One should not use excessive pressure or perform "rocking: when checking but one can push slightly down on both sides of the pelvis as well as from the lateral sides to illicit pain, or to detect crepitus.
Remember, there is NO such thing as a "single" pelvis fxr. Pelvis always break in bi-lateral segment. Now, hip fractures are NOT pelvis fractures, rather they are superior femur fractures of the surgical neck. Yes, one can have a (single) fracture pelvis at the acetabulum with the head of the femur is driven into the "cup" (the ring: ilium, ischium, and pubis) rather those are still considered more an isolated femur/pelvis and one still needs to check for bi-lateral involvement.
I was taught several years ago a different type of assessment for hip fractures by an orthopedic surgeon. I will place one hand on top of the anterior aspect and place slight firm pressure and then will reach under the hip itself and using my other hand push upward near the gluteal fold. One can illicit severe pain if it is fractured, if it is not usually it will not cause any difference. This happens because of the palpation is at the possible fxr site. While I have my hand in this position I will "roll" thin pillows or even towels under the hip at the site. Then wrap a sheet taught across the pelvis forming a "swathe" type splint.

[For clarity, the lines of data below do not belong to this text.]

(** An operation begins by closing the frames inside its CBB. *)
Lemma does_flush {A} slack r (k : unit -> M world A) fs u :
  0 <= slack -> r ∈ refs fs ->
  (forall f outer, f_ref f = r -> refs (f :: outer) = enclosing r fs ->
     spec_flush r fs = Ok (f :: outer) ->
     does slack (k tt) (f :: outer) (u (f :: outer)) /\ grows (f :: outer) (u (f :: outer))) ->
  does slack (bind (CBB_flush malloc r) k) fs (vbind (spec_flush r fs) u).
Proof using Hmalloc.
  intros Hs Hr Hk w Hw. refine (does_bind malloc b fixed top (CBB_flush malloc r) k fs _ u slack Hs
    (flush_does malloc Hmalloc b fixed top r fs Hr) _ _ w Hw).
  - intros fs1 [] E. destruct (flush_frames _ _ _ E) as (f & outer & -> & Hf).
    apply Hk; [done|by apply flush_refs|done].
  - intros fs1 E. destruct (flush_frames _ _ _ E) as (f & outer & -> & Hf).
    apply Hk; [done|by apply flush_refs|done].
Qed.

(** ** Adding bytes to the innermost frame *)

Lemma add_poison w fs x a : rep w fs -> holds x (flat fs) ->
  poisoned (with_allocs (with_base w b (set_error x)) a).
Proof. intros (Ho & _) (Hx & _). apply (poison b fixed top (w_cbbs w) (w_bases w) a x Ho Hx). Qed.

Lemma add_top_does f outer data :
  bytes_ok data -> zlen data < 2 ^ 64 ->
  does 0 (let! dest := cbb_buffer_add malloc (Some b) (zlen data) in put_bytes (Some b) dest data)
    (f :: outer) (Ok (append data f :: outer)).
Proof using Hmalloc.
  intros Hd Hn w Hw. pose proof Hw as (_ & _ & _ & _ & x & Hb & Hx). pose proof (zlen_nonneg data).
  destruct (add_holds malloc Hmalloc b fixed w x _ (zlen data) Hb Hx ltac:(lia))
    as [(x' & a & old & post & E & Eb & Hold & Hmid)|(a & E & Hr)].
  - rewrite (bind_Ret _ _ _ _ _ E).
    rewrite (put_bytes_run (with_allocs (with_base w b x') a) b x' _ old post data _
      (with_base_lookup w b x') Eb eq_refl Hold).
    eexists. split; [done|]. unfold with_base at 1. cbn. rewrite insert_insert_eq.
    apply (rep_extend b fixed top w f outer data _ a Hw Hd). by apply Hmid.
  - rewrite (bind_Fail _ _ _ _ E). right. split; [by eapply add_poison|]. intros fs' [= <-]. by rewrite zlen_flat_append, Z.add_0_r.
Qed.

Lemma add_u_top_does f outer v n :
  0 <= v -> 1 <= n <= 8 ->
  does 0 (cbb_buffer_add_u malloc (Some b) v n) (f :: outer)
    (if v <? 256 ^ n then Ok (append (be_bytes (Z.to_nat n) v) f :: outer) else Dead).
Proof using Hmalloc.
  intros Hv Hn w Hw. pose proof Hw as (Ho & _ & _ & _ & x & Hb & Hx).
  unfold cbb_buffer_add_u. bool_false (n =? 0).
  destruct (add_holds malloc Hmalloc b fixed w x _ n Hb Hx
    ltac:(change (2 ^ 64) with 18446744073709551616; lia))
    as [(x' & a & old & post & E & Eb & Hold & Hmid)|(a & E & Hr)].
  - rewrite (bind_Ret _ _ _ _ _ E). set (w1 := with_allocs _ a).
    rewrite (bind_Ret _ _ _ _ _ (store_be_run (Z.to_nat n) w1 b x' _ old post _ v
      (with_base_lookup w b x') Eb eq_refl ltac:(lia) Hv)).
    rewrite Z2Nat.id, fits_div by lia.
    assert (Hx' : holds (set_buf (flat (f :: outer) ++ be_bytes (Z.to_nat n) v ++ post) x')
      (flat (f :: outer) ++ be_bytes (Z.to_nat n) v)) by (apply Hmid; rewrite zlen_be_bytes; lia).
    destruct (v <? 256 ^ n); cbn [negb].
    + eexists. split; [done|]. unfold with_base, w1. cbn. rewrite insert_insert_eq.
      apply (rep_extend b fixed top w f outer _ _ a Hw); [apply be_bytes_ok|done].
    + rewrite (buffer_error_run _ b _ (lookup_insert_eq _ _ _)). right. split; [|done].
      apply (poison b fixed top (w_cbbs w) _ a _ Ho (proj1 Hx')).
  - rewrite (bind_Fail _ _ _ _ E). right. split; [by eapply add_poison|].
    destruct (v <? 256 ^ n); [|done]. intros fs' [= <-].
    rewrite zlen_flat_append, zlen_be_bytes, Z2Nat.id, Z.add_0_r by lia. done.
Qed.

(** ** Adding to any open CBB *)

Lemma bytes_does r fs data :
  r ∈ refs fs -> bytes_ok data -> zlen data < 2 ^ 64 ->
  does 0 (CBB_add_bytes malloc r data) fs (spec_add r data fs).
Proof using Hmalloc.
  intros Hr Hd Hn. unfold CBB_add_bytes, spec_add. apply does_flush; [lia|done|].
  intros f outer <- _ _. split; [|apply append_top_grows].
  apply does_head. cbn [c_base top_object]. by apply add_top_does.
Qed.

Lemma add_u_does r fs v n :
  r ∈ refs fs -> 0 <= v -> 1 <= n <= 8 ->
  does 0 (cbb_add_u malloc r v n) fs (spec_add_u r v n fs).
Proof using Hmalloc.
  intros Hr Hv Hn. unfold cbb_add_u, spec_add_u.
  replace (if v <? 256 ^ n then spec_add r (be_bytes (Z.to_nat n) v) fs else Dead) with
    (vbind (spec_flush r fs) (fun fs =>
       if v <? 256 ^ n then Ok (append_top (be_bytes (Z.to_nat n) v) fs) else Dead)).
  2: { unfold spec_add. pose proof (spec_flush_not_No r fs).
       destruct (v <? 256 ^ n), (spec_flush r fs) as [|fs'|]; try done. by destruct (H fs'). }
  apply does_flush; [lia|done|]. intros f outer <- _ _. split.
  - apply does_head. cbn [c_base top_object append_top]. by apply add_u_top_does.
  - destruct (v <? 256 ^ n); [apply append_top_grows|done].
Qed.

Lemma spec_add_u_fits r v n fs : v < 256 ^ n ->
  spec_add_u r v n fs = spec_add r (be_bytes (Z.to_nat n) v) fs.
Proof. intros H. unfold spec_add_u. by bool_true (v <? 256 ^ n). Qed.

Lemma u8_does r fs v : r ∈ refs fs ->
  does 0 (CBB_add_u8 malloc r v) fs (spec_add r [u8 v] fs).
Proof using Hmalloc.
  intros Hr. pose proof (wrap_range 8 v ltac:(lia)) as Hv.
  replace [u8 v] with (be_bytes (Z.to_nat 1) (u8 v)) by (change (be_bytes (Z.to_nat 1) (u8 v)) with [u8 v mod 256]; by rewrite Z.mod_small).
  rewrite <- spec_add_u_fits by lia. apply add_u_does; [done|lia|lia].
Qed.

Lemma u8_top_does f outer v :
  does 0 (CBB_add_u8 malloc (f_ref f) v) (f :: outer) (Ok (append [u8 v] f :: outer)).
Proof using Hmalloc. rewrite <- spec_add_top. apply u8_does, list_elem_of_here. Qed.

(** The caller fills the space. *)
Definition CBB_fill_space (r : nat) (data : list Z) : M world unit :=
  let! out := CBB_add_space malloc r (zlen data) in
  let! c := get_cbb r in
  put_bytes (c_base c) out data.

Lemma space_does r fs data :
  r ∈ refs fs -> bytes_ok data -> zlen data < 2 ^ 64 ->
  does 0 (CBB_fill_space r data) fs (spec_add r data fs).
Proof using Hmalloc.
  intros Hr Hd Hn.
  apply (does_ext _ _ _ _ (CBB_flush malloc r ;;! let! c := get_cbb r in
    let! out := cbb_buffer_add malloc (c_base c) (zlen data) in
    let! c := get_cbb r in put_bytes (c_base c) out data)).
  { intros w. unfold CBB_fill_space, CBB_add_space. rewrite bind_assoc.
    apply bind_ext. intros _ w1. by rewrite bind_assoc. }
  unfold spec_add. apply does_flush; [lia|done|].
  intros f outer <- _ _. split; [|apply append_top_grows].
  apply does_head. cbn [c_base top_object append_top].
  pose proof (add_top_does f outer data Hd Hn) as Hadd. intros w Hw. specialize (Hadd w Hw).
  unfold bind at 1. unfold bind in Hadd.
  destruct (cbb_buffer_add malloc (Some b) (zlen data) w) as [out w'| | |] eqn:E; try done.
  assert (Ec : w_cbbs w' = w_cbbs w).
  { pose proof Hw as (_ & _ & _ & _ & x & Hb & Hx). pose proof (zlen_nonneg data).
    destruct (add_holds malloc Hmalloc b fixed w x _ (zlen data) Hb Hx ltac:(lia))
      as [(x' & a & old & post & E' & _)|(a & E' & _)]; rewrite E in E'; [|done].
    by injection E' as -> ->. }
  rewrite (bind_Ret _ _ _ _ _ (get_cbb_run w' (f_ref f) (top_object f outer)
    ltac:(rewrite Ec; exact (rep_head _ _ _ _ _ _ Hw)))).
  exact Hadd.
Qed.
(* ===== verification/CbbOid.v ===== *)
(** * BoringSSL CBB: object identifiers from text

    The parser of dotted decimals, and what [CBB_add_asn1_oid_from_text] writes. *)
From S2P Require Import Prelude Decimal Cbs OsslMem Cbb CbsSpec CbbFrames CbbBuffer CbbFlush CbbOps CbbElements.

(** ** The parser of one component *)

Lemma get_u8_try l : tryb CBS_get_u8 l = match l with [] => Ret None [] | u :: r => Ret (Some u) r end.
Proof. unfold tryb. destruct l as [|u r]; [done|]. by rewrite get_u8_cons. Qed.

(** One round of the loop. *)
Lemma decimal_step k out seen l :
  decimal_loop (S k) out seen l =
  match l with
  | [] => if seen then Ret out [] else Fail []
  | u :: r =>
      if (u =? chr_dot) && (0 <? zlen r) then if seen then Ret out r else Fail r
      else if (u <? chr_0) || (chr_9 <? u) || (seen && (out =? 0))
              || (UINT64_MAX / 10 <? out) || (UINT64_MAX - (u - chr_0) <? u64 (out * 10))
      then Fail r
      else decimal_loop k (u64 (out * 10 + (u - chr_0))) true r
  end.
Proof.
  cbn [decimal_loop]. unfold bind at 1. rewrite get_u8_try. destruct l as [|u r].
  - cbn. by destruct seen.
  - unfold bind at 1. cbn [getm]. destruct (_ && _); [by destruct seen|]. by destruct (_ || _).
Qed.

(** The parser returns, with a 64-bit number, and consumes something. *)
Lemma decimal_returns k : forall out seen l, (length l < k)%nat -> 0 <= out < 2 ^ 64 ->
  match decimal_loop k out seen l with
  | Ret v rest => 0 <= v < 2 ^ 64 /\ (length rest <= length l)%nat /\
                  (seen = false -> (length rest < length l)%nat)
  | Fail _ => True
  | _ => False
  end.
Proof.
  induction k as [|k IH]; intros out seen l Hk Ho; [lia|]. rewrite decimal_step.
  destruct l as [|u r]; [by destruct seen|]. cbn [length] in *.
  destruct (_ && _); [destruct seen; [split; [done|split; [lia|done]]|done]|].
  destruct (_ || _); [done|].
  specialize (IH (u64 (out * 10 + (u - chr_0))) true r ltac:(lia) (wrap_range 64 _ ltac:(lia))).
  destruct (decimal_loop k _ true r) as [v rest|s| |]; try done. destruct IH as (? & ? & _).
  split; [done|]. split; lia.
Qed.

Lemma parse_decimal_returns l :
  match parse_dotted_decimal l with
  | Ret v rest => 0 <= v < 2 ^ 64 /\ (length rest < length l)%nat
  | Fail _ => True
  | _ => False
  end.
Proof.
  pose proof (decimal_returns (S (length l)) 0 false l ltac:(lia) ltac:(done)) as H.
  unfold parse_dotted_decimal. destruct (decimal_loop _ _ _ _); [|done..].
  destruct H as (? & _ & H). split; [done|]. by apply H.
Qed.

(** ** What is written *)

(** The bytes of the components, and whether all of them are valid. *)
Fixpoint oid_rest (fuel : nat) (l : list Z) : list Z * bool :=
  match fuel with
  | O => ([], true)
  | S k =>
      if 0 <? zlen l then
        match parse_dotted_decimal l with
        | Ret v rest => let r := oid_rest k rest in (base128 10 v 0 ++ r.1, r.2)
        | _ => ([], false)
        end
      else ([], true)
  end.

Definition oid_bytes (text : list Z) : list Z * bool :=
  match parse_dotted_decimal text with
  | Ret a t1 =>
      match parse_dotted_decimal t1 with
      | Ret b t2 =>
          if (2 <? a) || ((a <? 2) && (39 <? b)) || (UINT64_MAX - 80 <? b) then ([], false)
          else let r := oid_rest (S (length t2)) t2 in (base128 10 (40 * a + b) 0 ++ r.1, r.2)
      | _ => ([], false)
      end
  | _ => ([], false)
  end.

(** A refused text leaves the components before the bad one. *)
Definition oid_verdict (r : list Z * bool) (fs : list frame) : verdict :=
  if r.2 then Ok (append_top r.1 fs) else No (append_top r.1 fs).

Definition spec_oid (r : nat) (text : list Z) (fs : list frame) : verdict :=
  vbind (spec_flush r fs) (oid_verdict (oid_bytes text)).

Lemma oid_verdict_grows r fs : grows fs (oid_verdict r fs).
Proof.
  intros fs' H. apply (append_top_grows r.1). unfold oid_verdict in H. by destruct r.2.
Qed.

Section oid.
Context (malloc : nat -> Z -> option (list Z)) (Hmalloc : malloc_spec malloc).
Context (b : nat) (fixed : option Z) (top : nat).

Local Abbreviation does := (does malloc b fixed top).

Lemma fail_does {A} fs : does 0 (failm (A := A)) fs (No fs).
Proof. intros w Hw. left. by exists fs. Qed.

Lemma oid_rest_does k : forall f outer l, (length l < k)%nat ->
  does 0 (oid_components malloc k (f_ref f) l) (f :: outer) (oid_verdict (oid_rest k l) (f :: outer)).
Proof using Hmalloc.
  induction k as [|k IH]; intros f outer l Hk; [lia|]. cbn [oid_components oid_rest].
  destruct (0 <? zlen l).
  2: { unfold oid_verdict. cbn [fst snd append_top]. rewrite append_nil. apply does_ret. }
  pose proof (parse_decimal_returns l) as Hp. unfold parse.
  destruct (parse_dotted_decimal l) as [v rest|s| |]; try done.
  2: { unfold oid_verdict. cbn [fst snd append_top]. rewrite append_nil. apply fail_does. }
  destruct Hp as [Hv Hl]. eapply does_ext; [intros w; symmetry; apply bind_ret|]. cbn [fst snd].
  set (r := oid_rest k rest).
  replace (oid_verdict _ (f :: outer)) with
    (vbind (Ok (append (base128 10 v 0) f :: outer)) (oid_verdict r)).
  2: { unfold oid_verdict. cbn [vbind fst snd append_top]. by rewrite append_append. }
  apply does_bind; [lia|by apply base128_int_top_does| |].
  - intros fs1 [] [= <-]. apply (IH (append _ f)). lia.
  - intros fs1 _. apply oid_verdict_grows.
Qed.

Lemma oid_from_text_does r text fs : r ∈ refs fs ->
  does 0 (CBB_add_asn1_oid_from_text malloc r text) fs (spec_oid r text fs).
Proof using Hmalloc.
  intros Hr. unfold CBB_add_asn1_oid_from_text, spec_oid. apply does_flush; [done|lia|done|].
  intros f outer <- _ _. split; [|apply oid_verdict_grows].
  assert (Hno : forall A, does 0 (failm (A := A)) (f :: outer) (oid_verdict ([], false) (f :: outer))).
  { intros A. unfold oid_verdict. cbn [fst snd append_top]. rewrite append_nil. apply fail_does. }
  unfold oid_bytes, parse. pose proof (parse_decimal_returns text) as Ha.
  destruct (parse_dotted_decimal text) as [a t1|s| |]; try done.
  eapply does_ext; [intros w; symmetry; apply bind_ret|]. cbn [fst snd].
  pose proof (parse_decimal_returns t1) as Hb.
  destruct (parse_dotted_decimal t1) as [c t2|s| |]; try done.
  eapply does_ext; [intros w; symmetry; apply bind_ret|]. cbn [fst snd].
  destruct (_ || _) eqn:E; [apply Hno|].
  apply orb_false_iff in E as [[E1 E2]%orb_false_iff E3]. apply Z.ltb_ge in E1, E3.
  unfold UINT64_MAX in E3. change (2 ^ 64) with 18446744073709551616 in *.
  rewrite wrap_small by (change (2 ^ 64) with 18446744073709551616; lia).
  set (r := oid_rest _ t2).
  replace (oid_verdict _ (f :: outer)) with
    (vbind (Ok (append (base128 10 (40 * a + c) 0) f :: outer)) (oid_verdict r)).
  2: { unfold oid_verdict. cbn [vbind fst snd append_top]. by rewrite append_append. }
  apply does_bind; [lia|apply base128_int_top_does| |].
  - done.
  - change (2 ^ 64) with 18446744073709551616. lia.
  - intros fs1 [] [= <-]. apply (oid_rest_does _ (append _ f)). lia.
  - intros fs1 _. apply oid_verdict_grows.
Qed.

End oid.
(** The part after the elements have been counted. *)
Lemma sort_run w f outer els :
  rep w (f :: outer) -> elements (f_data f) = Some els -> zlen (f_data f) < 2 ^ 63 -> 2 <= zlen els ->
  let res := (let! copy := memdup malloc (f_data f) in
     let! array := alloc malloc (zlen els * sizeof_CBS) in
     match copy, array with
     | Some copy, Some _ =>
         let! children := take_elements (Z.to_nat (zlen els)) copy in
         upd_base (Some b) (set_len (zlen (flat outer) + f_width f)) ;;!
         add_elements malloc (f_ref f) (qsort compare_set_of_element children) ;;!
         let! len := CBB_len (f_ref f) in
         if len =? zlen (f_data f) then ret tt else ubm
     | _, _ => failm
     end) w in
  match res with
  | Ret _ w' => rep w' (with_data (concat (set_order els)) f :: outer)
  | Fail w' => (rep w' (f :: outer) /\ ~ (malloc_total malloc /\ zlen (f_data f) < 2 ^ 58)) \/
               (poisoned w' /\ ~ room malloc fixed (zlen (flat (f :: outer))))
  | _ => False
  end.
Proof using Hmalloc Hqsort.
  intros Hw Hels Hl H2. cbn zeta. pose proof Hw as (_ & Hok & _). apply frames_ok_cons in Hok as [_ Hd].
  destruct (elements_concat _ _ _ Hd Hl Hels) as (_ & _ & Hle).
  unfold bind at 1 2, memdup, alloc. cbn [w_cbbs w_bases w_allocs].
  set (w1 := World _ _ _). assert (Hw1 : rep w1 (f :: outer)) by exact Hw.
  assert (Hno : forall i (o : option (list Z)), o = None ->
    o = OPENSSL_memdup malloc i (f_data f) \/ o = OPENSSL_malloc malloc i (zlen els * sizeof_CBS) ->
    ~ (malloc_total malloc /\ zlen (f_data f) < 2 ^ 58)).
  { intros i o -> Ho [Ht Hs]. change (2 ^ 58) with 288230376151711744 in Hs. unfold sizeof_CBS in Ho.
    destruct Ho as [Ho|Ho].
    - unfold OPENSSL_memdup in Ho. replace (zlen (f_data f) =? 0) with false in Ho by (symmetry; apply Z.eqb_neq; lia).
      destruct (alloc_total (zlen (f_data f)) Ht ltac:(change (2 ^ 62) with 4611686018427387904; lia) i) as [y Hy].
      by rewrite Hy in Ho.
    - destruct (alloc_total (zlen els * 16) Ht ltac:(change (2 ^ 62) with 4611686018427387904; lia) i) as [y Hy].
      by rewrite Hy in Ho. }
  destruct (OPENSSL_memdup malloc _ (f_data f)) as [copy|] eqn:Em;
    [destruct (OPENSSL_malloc malloc _ (zlen els * sizeof_CBS)) as [array|] eqn:Ea|].
  - assert (copy = f_data f) as ->.
    { unfold OPENSSL_memdup in Em. destruct (_ =? 0); [done|]. by apply fmap_Some in Em as (? & _ & ->). }
    unfold zlen at 1. rewrite Nat2Z.id, (bind_Ret _ _ _ _ _ (take_elements_run _ _ _ w1 Hels)).
    pose proof (rewrite_run w1 f outer els Hw1 Hels Hl) as Hrun.
    destruct (bind _ _ w1) as [u w2|w2| |]; try done. by right.
  - left. split; [exact Hw|]. by eapply Hno; [|right; symmetry].
  - left. split; [exact Hw|]. by eapply Hno; [|left; symmetry].
Qed.

Lemma set_of_run w r fs :
  rep w fs -> r ∈ refs fs -> (forall fs1, spec_flush r fs = Ok fs1 -> zlen (flat fs1) < 2 ^ 60) ->
  set_of_outcome r fs (CBB_flush_asn1_set_of malloc qsort r w).
Proof using Hmalloc Hqsort.
  intros Hw Hr Hsize. unfold CBB_flush_asn1_set_of, set_of_outcome.
  pose proof (flush_does malloc Hmalloc b fixed top r fs Hr w Hw) as Hfl.
  unfold bind at 1. destruct (CBB_flush malloc r w) as [u w1|w1| |]; try done.
  2: { destruct Hfl as [(fs1 & E & _)|[Hp Hno]]; [by apply spec_flush_not_No in E|]. right. split; [done|].
       intros fs1 E. specialize (Hno fs1 ltac:(by rewrite E)). by rewrite Z.add_0_r in Hno. }
  destruct Hfl as (fs1 & E & Hw1). specialize (Hsize fs1 E).
  destruct (flush_frames _ _ _ E) as (f & outer & -> & <-).
  destruct (contents_run w1 f outer Hw1) as (E1 & E2 & E3).
  rewrite (bind_Ret _ _ _ _ _ (get_cbb_run _ _ _ (rep_head _ _ _ _ _ _ Hw1))). cbn [c_base c_offset c_pending_len_len].
  rewrite (bind_Ret _ _ _ _ _ E1), (bind_Ret _ _ _ _ _ E2), (bind_Ret _ _ _ _ _ E3).
  pose proof Hw1 as (_ & Hok & _). apply frames_ok_cons in Hok as [Hwd Hd].
  rewrite zlen_flat in Hsize by lia. pose proof (zlen_nonneg (flat outer)).
  change (2 ^ 60) with 1152921504606846976 in Hsize.
  assert (Hl63 : zlen (f_data f) < 2 ^ 63) by (change (2 ^ 63) with 9223372036854775808; lia).
  pose proof (count_elements_run (S (length (f_data f))) (f_data f) w1 ltac:(lia) Hd Hl63) as Esp.
  fold (elements (f_data f)) in Esp.
  destruct (elements (f_data f)) as [els|] eqn:Eel.
  2: { rewrite (bind_Fail _ _ _ _ Esp). left. exists f, outer. split; [done|]. split; [done|by left]. }
  rewrite (bind_Ret _ _ _ _ _ Esp).
  destruct (elements_concat _ _ _ Hd Hl63 Eel) as (Econ & _ & Hle).
  cbn zeta.
  destruct (Z.ltb_spec (zlen els) 2) as [Hs|Hbig].
  { exists f, outer, els. do 3 (split; [done|]). rewrite set_order_short, <- Econ by done.
    by destruct f. }
  replace (UINT64_MAX / sizeof_CBS <? zlen els) with false
    by (symmetry; apply Z.ltb_ge; change (UINT64_MAX / sizeof_CBS) with 1152921504606846975; lia).
  pose proof (sort_run w1 f outer els Hw1 Eel Hl63 Hbig) as Hsort. cbn zeta in Hsort. cbn zeta iota.
  destruct (bind _ _ w1) as [v w2|w2| |]; try done.
  - by exists f, outer, els.
  - destruct Hsort as [[Hw2 Hno]|[Hp Hno]].
    + left. exists f, outer. split; [done|]. split; [done|by right].
    + right. split; [done|]. rewrite E. by intros fs1 [= <-].
Qed.

End set_of.
(* ===== verification/CbbSpec.v ===== *)
(** * BoringSSL CBB: theorems

    A builder, from its initialisation through any calls to the bytes it hands out,
    against the abstract builder of [CbbFrames]. *)
From S2P Require Import Prelude Cbs OsslMem Qsort Cbb CbsSpec DerInt CbbFrames.
From S2P Require Import CbbBuffer CbbFlush CbbOps CbbElements CbbOid CbbSetOf.

(** ** Calls *)

(** The calls of a client between the initialisation of a builder and its end.  A
    client that asks for space is also given the bytes it writes there. *)
Inductive call : Type :=
| AddU8 (r : nat) (v : Z) | AddU16 (r : nat) (v : Z) | AddU16le (r : nat) (v : Z)
| AddU24 (r : nat) (v : Z) | AddU32 (r : nat) (v : Z) | AddU32le (r : nat) (v : Z)
| AddU64 (r : nat) (v : Z) | AddU64le (r : nat) (v : Z)
| AddBytes (r : nat) (data : list Z) | AddZeros (r : nat) (n : Z)
| FillSpace (r : nat) (data : list Z) | FillReserved (r : nat) (n : Z) (data : list Z)
| AddU8Prefixed (r out : nat) | AddU16Prefixed (r out : nat) | AddU24Prefixed (r out : nat)
| AddAsn1 (r out : nat) (tag : Z)
| Flush (r : nat) | Discard (r : nat)
| AddUint64 (r : nat) (v : Z) | AddInt64 (r : nat) (v : Z)
| AddOctets (r : nat) (data : list Z) | AddBool (r : nat) (v : Z)
| AddOid (r : nat) (text : list Z).

Definition exec (malloc : nat -> Z -> option (list Z)) (c : call) : M world unit :=
  match c with
  | AddU8 r v => CBB_add_u8 malloc r v
  | AddU16 r v => CBB_add_u16 malloc r v
  | AddU16le r v => CBB_add_u16le malloc r v
  | AddU24 r v => CBB_add_u24 malloc r v
  | AddU32 r v => CBB_add_u32 malloc r v
  | AddU32le r v => CBB_add_u32le malloc r v
  | AddU64 r v => CBB_add_u64 malloc r v
  | AddU64le r v => CBB_add_u64le malloc r v
  | AddBytes r data => CBB_add_bytes malloc r data
  | AddZeros r n => CBB_add_zeros malloc r n
  | FillSpace r data => CBB_fill_space malloc r data
  | FillReserved r n data => CBB_fill_reserved malloc r n data
  | AddU8Prefixed r out => CBB_add_u8_length_prefixed malloc r out
  | AddU16Prefixed r out => CBB_add_u16_length_prefixed malloc r out
  | AddU24Prefixed r out => CBB_add_u24_length_prefixed malloc r out
  | AddAsn1 r out tag => CBB_add_asn1 malloc r out tag
  | Flush r => CBB_flush malloc r
  | Discard r => CBB_discard_child r
  | AddUint64 r v => CBB_add_asn1_uint64 malloc r v
  | AddInt64 r v => CBB_add_asn1_int64 malloc r v
  | AddOctets r data => CBB_add_asn1_octet_string malloc r data
  | AddBool r v => CBB_add_asn1_bool malloc r v
  | AddOid r text => CBB_add_asn1_oid_from_text malloc r text
  end.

Remembering the anatomy of the pelvic girdle, that the pain is usually produced from the surgical neck area of the femur moving from the head (still in the cup).
I have used the inverted KED; but found it to be to rigid and cumbersome for me but have seen it successful on some patients.
I have not got to use the new commercialized pelvis/hip wrap splint type devices. They look promising.
As well, I have found the scoop device a wonderful addition in lieu of a LSB. One can remove the scoop in the ED and decreased pain of laying onto a hard board is eliminated.